Enhancing the Photovoltaic Performance of Cu2ZnSn(S,Se)4 Solar Cells with Ba Trace Doping: Large Chemical Mismatch Cation Incorporation

Abstract

Being absent from larger mismatch of ionic radius and chemical coordination between the cations in Cu2ZnSn(S,Se)4 (CZTSSe) can aggravate the formation of detrimental cation antisite defects and clusters with low formation energy, which results in a serious open‐circuit voltage deficit and a challenge for higher power conversion efficiency of CZTSSe solar cells. External cation doping or alloying is a more effective strategy to solve this issue.
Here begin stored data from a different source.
(** The same on the other side. *)
Lemma right_ready_does h0 h (t r : loc) lt kt dt rl kr dr rr z (newnode : ptr) : grows h0 h ->
  (next h0 <= t < next h)%positive -> (next h0 <= r)%positive -> (forall m, newnode = Some m -> (next h0 <= m)%positive) ->
  nodes h !! t = Some (Node32 (place lt) (Some r) dt kt z) -> has h (Node r rl kr dr rr) -> has h lt ->
  NoDup (t :: places lt ++ places (Node r rl kr dr rr)) ->
  balanced (Node r rl kr dr rr) -> ht (Node r rl kr dr rr) = ht lt + 2 -> ht lt <= 90 ->
  does (when ht rr <? ht rl do
          (when negb (same newnode (place rl)) do
             (let* c := copy (place rl) in update (Some r) (set_left c));;;
           let* p := leftToRoot (Some r) in
           update (Some t) (set_right p)))
    (fun _ h' => exists r' a k d b, grows h0 h' /\ (next h0 <= r')%positive /\ (t < next h')%positive /\
       nodes h' !! t = Some (Node32 (place lt) (Some r') dt kt z) /\ has h' (Node r' a k d b) /\ has h' lt /\
       NoDup (t :: places lt ++ places (Node r' a k d b)) /\ elems (Node r' a k d b) = elems (Node r rl kr dr rr) /\
       (balanced a /\ balanced b /\ ht b = ht lt + 1 /\ ht lt - 1 <= ht a <= ht lt + 1 /\ (ht a = ht lt + 1 <-> ht rl = ht rr)) /\
       forall p x, newnode = Some p -> member p x (Node r rl kr dr rr) -> member p x (Node r' a k d b)) h.
Proof.
  intros Hg Ht Hl0 Hnew Et HL Hlt Hnd (Hb1 & Hb2 & Hb3) Hht Hb. pose proof HL as (El & Hln & Hrl & Hrr)%has_N.
  cbn [ht] in Hht. destruct (ht rr <? ht rl) eqn:Elr.
  2: { apply does_ret. exists r, rl, kr, dr, rr. split_and!; try done; lia. }
  destruct rl as [|m ml km dm mr]; [cbn [ht] in Elr; pose proof (ht_nonneg rr); lia|].
  pose proof Hrl as (Em & Hmn & Hml & Hmr)%has_N. cbn [places] in Hnd.
  assert (Hp : t :: places lt ++ (places ml ++ m :: places mr) ++ r :: places rr ≡ₚ t :: r :: m :: places rr ++ places ml ++ places mr ++ places lt) by solve_Permutation.
  rewrite Hp in Hnd. clear Hp. cbn [place]. apply does_bind. eapply does_mono.
  { eapply (unshare_does h0 h r m newnode set_left); [exact Hg| |exact El|exact Em|lia|lia|apply Hnew].
    rewrite !NoDup_cons, !not_elem_of_cons in Hnd. intros ->. tauto. }
  intros _ h1 (m' & Hm' & Hh1).
  destruct (unshared h0 h h1 t r m m' newnode _ _ _ set_left rr ml mr lt Hg Hl0 Et El Em ltac:(lia) Hln Hmn Hrr Hml Hmr Hlt Hnd Hm' Hh1)
    as (Hg1 & Hn1 & Et1 & El1 & Em1 & (Hrr1 & Hml1 & Hmr1 & Hlt1) & Hnd1).
  assert (El1' : nodes h1 !! r = Some (Node32 (Some m') (place rr) dr kr (ht (Node r (Node m ml km dm mr) kr dr rr)))) by (destruct El1 as [[-> E]|[_ E]]; exact E).
  assert (Hm : forall p, newnode = Some p -> p = m -> p = m') by (intros p E ->; destruct El1 as [[-> _]|[E' _]]; [done|by destruct E']).
  clear El1 Hnd Hrl Hrr Hml Hmr Hlt. rewrite !NoDup_cons, !not_elem_of_cons, !not_elem_of_app in Hnd1.
  pose proof (ht_nonneg rr). pose proof (ht_nonneg ml). pose proof (ht_nonneg mr). cbn [balanced ht] in *.
  apply does_bind. eapply does_mono.
  { eapply (leftToRoot_does h0 h1 r m' ml km dm mr kr dr rr); try eassumption; try lia; rewrite !not_elem_of_app; tauto. }
  intros p h2 (-> & Hg2 & Hn2 & Hh2 & Hf2). eapply does_update; [rewrite Hf2; [exact Et1|intros ->; tauto|intros ->; tauto]|].
  assert (Hlt2 : has h2 lt) by (eapply has_frame; [exact Hlt1|lia|]; intros x Hx; apply Hf2; intros ->; tauto).
  assert (Hml' : m' <> r) by (intros ->; tauto).
  exists m', ml, km, dm, (Node r mr kr dr rr). split_and!; try tauto; try lia.
  - apply grows_write; [done|lia].
  - cbn [next write]. lia.
  - look.
  - apply has_write; [done|]. cbn [places]. rewrite !elem_of_app, !elem_of_cons, ?elem_of_app, ?elem_of_cons. tauto.
  - apply has_write; [done|]. tauto.
  - cbn [places]. assert (Hp : t :: places lt ++ places ml ++ m' :: places mr ++ r :: places rr ≡ₚ t :: r :: m' :: places rr ++ places ml ++ places mr ++ places lt) by solve_Permutation.
    rewrite Hp, !NoDup_cons, !not_elem_of_cons, !not_elem_of_app. tauto.
  - cbn [elems]. by rewrite <- !app_assoc.
  - cbn [balanced]. split_and!; tauto || lia.
  - cbn [ht]. lia.
  - cbn [member]. intros p x Hp [[-> ->]|[[[-> ->]|[?|?]]|?]]; try tauto. pose proof (Hm m Hp eq_refl). tauto.
Qed.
Herein, samples of trace Ba doping into CZTSSe are fabricated by the sol–gel method and the mechanism of such trace Ba doping are studied combined by X‐ray diffraction (XRD), Raman, and photoluminescence (PL) measurements. The performance of CZTSSe solar cells is increased by 25.7% as 1% Ba is doped into CZTSSe to substitute Zn. The results highlight the roles of the trace Ba doping on the performance of CZTSSe solar cells, which is beneficial to the reduced formation of the detrimental defects and associated clusters. As a consequence, the bandgap fluctuations are reduced, which results in the improvement of V OC and thus the performance of the solar cell. The cation substitution engineering with larger chemical mismatched alkaline‐earth metal cations provides insights for further improvement of CZTSSe solar cells based on earth abundant elements.